The DigniCap is a silicon cap that works by cooling a patient's scalp (it's worn 30 minutes before chemotherapy and for another 90 minutes after), a common method used to reduce chemotherapy-induced hair loss and keep cancer-fighting drugs from damaging the hair. While there are other cooling caps on the market, the DigniCap is the first device that's gained FDA clearance, and, as Bethany Hornthal — strategic communications and business development consultant for Dignitana, which manufactures the caps — explains, is a lot less cumbersome than its counterparts.

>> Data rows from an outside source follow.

(** * quickjs-debugger: a shallow embedding of the transport, the connection,
    the debugger session and the object-graph inspector, with the properties
    stated for them.

    Layout of the development:
    - [Js]: the JavaScript values and built-ins the code relies on
      ([parseInt], [parseFloat], [Number.prototype.toString(16)],
      [String.prototype.padStart], [JSON.stringify] seen as a normalisation);
    - [Framing]: [addMessageListener] and [sendMessage] (connection.ts);
    - [Connection]: [QuickJSDebugConnection] (connection.ts) as an event
      handler over an explicit state: pending map, promise store, timers;
    - [Session]: [QuickJSVariable], [QuickJSStackFrame] and the request-based
      operations of [QuickJSDebugSession] (session.ts);
    - [Inspect]: [QuickJSHandle.inspect] / [inspectInternal] with the shared
      [referenceMap], the container heap and the concurrent child fetches;
    - [Minecraft]: the protocol handshake and [setBreakpoints] of
      [MinecraftDebugSession] (minecraft.ts);
    - [SessionOps]: the control requests, [evaluate], [inspectVariable]
      and the envelopes of [QuickJSDebugSession];
    - [FunctionCode]: [JSON.stringify] of a string and [generateFunctionCode];
    - [Stats]: [mergeStatTreeNodeV1], [mergeStatTreeNodeV2] and the stat
      listeners of [MinecraftDebugSession].
    Definitions come first, the proofs follow them. *)

From Stdlib Require Import String Ascii List ZArith Lia Bool Arith.
From Stdlib Require Import Init.Byte Sorted.
Import ListNotations.
Set Warnings "-register-all".
Open Scope string_scope.
Open Scope list_scope.
Open Scope Z_scope.

(* ================================================================== *)
(** * JavaScript values and built-ins *)
(* ================================================================== *)

Module Js.

(** A JavaScript number. [Decimal m e] is the exact decimal [m * 10^e]; the
    rounding to an IEEE double and the sign of zero are not modelled. *)
Inductive number : Type :=
| NaN
| Infinity (negative : bool)
| Decimal (m e : Z).

(** JavaScript values as they travel through [JSON.stringify]: plain data
    (no functions, no cycles); [JBigInt] is the one value it refuses. *)
Inductive jsval : Type :=
| JUndefined
| JNull
| JBool (b : bool)
| JNum (n : number)
| JStr (s : string)
| JBigInt (z : Z)
| JArr (l : list jsval)
| JObj (members : list (string * jsval)).

Definition int (z : Z) : jsval := JNum (Decimal z 0).

(** Property read [o[k]] on a plain object: [undefined] when absent. *)
Fixpoint obj_get (o : list (string * jsval)) (k : string) : jsval :=
  match o with
  | [] => JUndefined
  | (k', v) :: r => if String.eqb k k' then v else obj_get r k
  end.

(** Property write [o[k] = v]: an existing key keeps its position. *)
Fixpoint obj_set (o : list (string * jsval)) (k : string) (v : jsval)
  : list (string * jsval) :=
  match o with
  | [] => [(k, v)]
  | (k', v') :: r =>
      if String.eqb k k' then (k', v) :: r else (k', v') :: obj_set r k v
  end.

(** Object spread [{...o, ...data}]: the members of [data] written in order. *)
Definition obj_spread (o data : list (string * jsval)) : list (string * jsval) :=
  fold_left (fun acc kv => obj_set acc (fst kv) (snd kv)) data o.

Definition is_undefined (v : jsval) : bool :=
  match v with JUndefined => true | _ => false end.

(** What [JSON.parse(JSON.stringify(v))] gives back, or [None] when
    [JSON.stringify] throws (a BigInt anywhere in [v]): members whose value
    is [undefined] are dropped, [undefined] array elements become [null],
    non-finite numbers become [null]. A top-level [undefined] stays
    [JUndefined] (stringify returns [undefined] there). *)
Fixpoint json_norm (v : jsval) : option jsval :=
  match v with
  | JUndefined => Some JUndefined
  | JNull => Some JNull
  | JBool b => Some (JBool b)
  | JNum (Decimal m e) => Some (JNum (Decimal m e))
  | JNum _ => Some JNull
  | JStr s => Some (JStr s)
  | JBigInt _ => None
  | JArr l =>
      let fix go (l : list jsval) : option (list jsval) :=
        match l with
        | [] => Some []
        | x :: r =>
            match json_norm x, go r with
            | Some y, Some ys => Some ((if is_undefined y then JNull else y) :: ys)
            | _, _ => None
            end
        end in
      option_map JArr (go l)
  | JObj kvs =>
      let fix go (kvs : list (string * jsval)) : option (list (string * jsval)) :=
        match kvs with
        | [] => Some []
        | (k, x) :: r =>
            match json_norm x, go r with
            | Some y, Some ys => Some (if is_undefined y then ys else (k, y) :: ys)
            | _, _ => None
            end
        end in
      option_map JObj (go kvs)
  end.

(** ** Character classes and number parsing *)

(** [StrWhiteSpaceChar] restricted to ASCII (strings here are ASCII). *)
Definition is_ws (c : ascii) : bool :=
  existsb (Ascii.eqb c) [" "%char; "009"%char; "010"%char; "011"%char; "012"%char; "013"%char].

Fixpoint trim_start (s : string) : string :=
  match s with
  | EmptyString => EmptyString
  | String c r => if is_ws c then trim_start r else s
  end.

Definition digit_val (radix : Z) (c : ascii) : option Z :=
  let n := Z.of_nat (nat_of_ascii c) in
  let d :=
    if (48 <=? n) && (n <=? 57) then Some (n - 48)
    else if (97 <=? n) && (n <=? 122) then Some (n - 87)
    else if (65 <=? n) && (n <=? 90) then Some (n - 55)
    else None in
  match d with
  | Some v => if v <? radix then Some v else None
  | None => None
  end.

(** The maximal prefix of digits of the given radix, and the rest. *)
Fixpoint scan_digits (radix : Z) (s : string) : list Z * string :=
  match s with
  | EmptyString => ([], EmptyString)
  | String c r =>
      match digit_val radix c with
      | Some d => let (ds, rest) := scan_digits radix r in (d :: ds, rest)
      | None => ([], s)
      end
  end.

Definition digits_value (radix : Z) (ds : list Z) : Z :=
  fold_left (fun acc d => acc * radix + d) ds 0.

(** The optional sign in front of a numeric literal. *)
Definition strip_sign (s : string) : Z * string :=
  match s with
  | String c r =>
      if Ascii.eqb c "-" then (-1, r) else if Ascii.eqb c "+" then (1, r) else (1, s)
  | EmptyString => (1, s)
  end.

(** The ["0x"] / ["0X"] prefix [parseInt] skips when the radix is 16. *)
Definition strip_0x (s : string) : string :=
  match s with
  | String c1 (String c2 r) =>
      if Ascii.eqb c1 "0" && (Ascii.eqb c2 "x" || Ascii.eqb c2 "X") then r else s
  | _ => s
  end.

(** [parseInt(s, radix)] for radix 10 and 16 (ECMA-262 [parseInt]: trim, sign,
    the ["0x"] prefix when the radix is 16, then the longest digit prefix;
    [NaN] when there is none). The result is kept as an integer. *)
Definition parseInt (s : string) (radix : Z) : number :=
  let '(sign, s1) := strip_sign (trim_start s) in
  let s2 := if radix =? 16 then strip_0x s1 else s1 in
  match scan_digits radix s2 with
  | ([], _) => NaN
  | (ds, _) => Decimal (sign * digits_value radix ds) 0
  end.

Definition starts_with_infinity (s : string) : bool :=
  String.prefix "Infinity" s.

(** [parseFloat(s)]: trim, sign, ["Infinity"], then the longest prefix of the
    form [digits [. digits] [(e|E) [sign] digits]] with at least one mantissa
    digit; [NaN] otherwise. *)
Definition parseFloat (s : string) : number :=
  let '(sign, s1) := strip_sign (trim_start s) in
  if starts_with_infinity s1 then Infinity (sign <? 0) else
  let '(ip, r1) := scan_digits 10 s1 in
  let '(fp, r2) :=
    match r1 with
    | String "." r => scan_digits 10 r
    | _ => ([], r1)
    end in
  let exp :=
    match r2 with
    | String c r =>
        if (Ascii.eqb c "e" || Ascii.eqb c "E")%bool then
          let '(esign, r3) := strip_sign r in
          match scan_digits 10 r3 with
          | ([], _) => 0
          | (eds, _) => esign * digits_value 10 eds
          end
        else 0
    | EmptyString => 0
    end in
  match app ip fp with
  | [] => NaN
  | ds => Decimal (sign * digits_value 10 ds) (exp - Z.of_nat (length fp))
  end.

(** ** Formatting *)

Definition hex_char (d : Z) : ascii :=
  if d <? 10 then ascii_of_nat (Z.to_nat (48 + d)) else ascii_of_nat (Z.to_nat (87 + d)).

(** Base-16 digits of [n >= 0], most significant first. *)
Fixpoint hex_digits_fuel (fuel : nat) (n : Z) : list Z :=
  match fuel with
  | O => []
  | S f => if n <? 16 then [n] else hex_digits_fuel f (n / 16) ++ [n mod 16]
  end.

Definition hex_digits (n : Z) : list Z :=
  hex_digits_fuel (S (Z.to_nat (Z.log2 n))) n.

Fixpoint string_of_chars (l : list ascii) : string :=
  match l with [] => EmptyString | c :: r => String c (string_of_chars r) end.

(** [n.toString(16)] for a non-negative integer [n] (lower case). *)
Definition toString16 (n : Z) : string :=
  string_of_chars (map hex_char (hex_digits n)).

Fixpoint repeat_char (k : nat) (c : ascii) : string :=
  match k with O => EmptyString | S k' => String c (repeat_char k' c) end.

(** [s.padStart(width, c)] for a one-character pad string. *)
Definition padStart (s : string) (width : nat) (c : ascii) : string :=
  String.append (repeat_char (width - String.length s) c) s.

End Js.

Import Js.

Example parseInt_hex_header : parseInt "0000001f
" 16 = Decimal 31 0.
Proof. reflexivity. Qed.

"With manual Penguin Cold Caps [another type of this device], you had to put dry ice in a freezer and cart that into the hospital," Hornthal says. Patients were required to change the cap every 30 minutes, and the infusion center took no responsibility if something went awry. "It was imprecise, inconvenient, and uncomfortable." Other models required patients to find someone to help with taking the cap off and putting it back on.
The DigniCap is much less cumbersome to use. It has sensors that monitor and maintain the temperature the patient requires, without completely freezing their domes in the process. And if you have to move around, you simply unplug the cap from the machine and — as long as you're not gone for more than 10 minutes — it maintains its temperature.
According to the FDA release, the product was tested on 122 women with Stage 1 and Stage 2 breast cancer currently undergoing chemotherapy. "More than 66 percent of patients treated with the DigniCap reported losing less than half their hair," the statement explains.
Newly Approved Breast Cancer CapOne less battle to fight: This head-cooling cap helps prevent hair loss during cancer treatment.
Posted by AJ+ on Monday, 14 December 2015
For Charlotte, a DigniCap patient in the U.K. featured in the video above, the fact that she managed to keep her hair throughout treatment was not only important to her as an individual, but also for her as a mother. "I've got young children at home, and whilst they were aware that Mommy wasn't very well and was having some treatments, we didn't have to go through the 'Mommy's lost all her hair' as well," she says.
"I've met a number of women who have used DigniCap, and what they say is that they don't have much control over anything during this process — they feel very disempowered by this disease — and here's one thing that they actually get to wrestle control back over," echoes Hornthal. "These women can look in the mirror and say, 'Here I am; it's me.' It's not some altered me that's been affected by this disease.”
The device will cost between $1,500 and $3,000 (that's $300 to $600 a treatment, and breast cancer patients typically average four to six treatments, according to Hornthal) for use through cancer treatment centers, and the company plans to list the certified locations on its website once it's available in the early new year. Hornthal also acknowledges that cost is a concern — one that Dignitana hopes to address: "[We want to] find a way for this to be accessible to women who may not have the means to afford it," says Hornthal.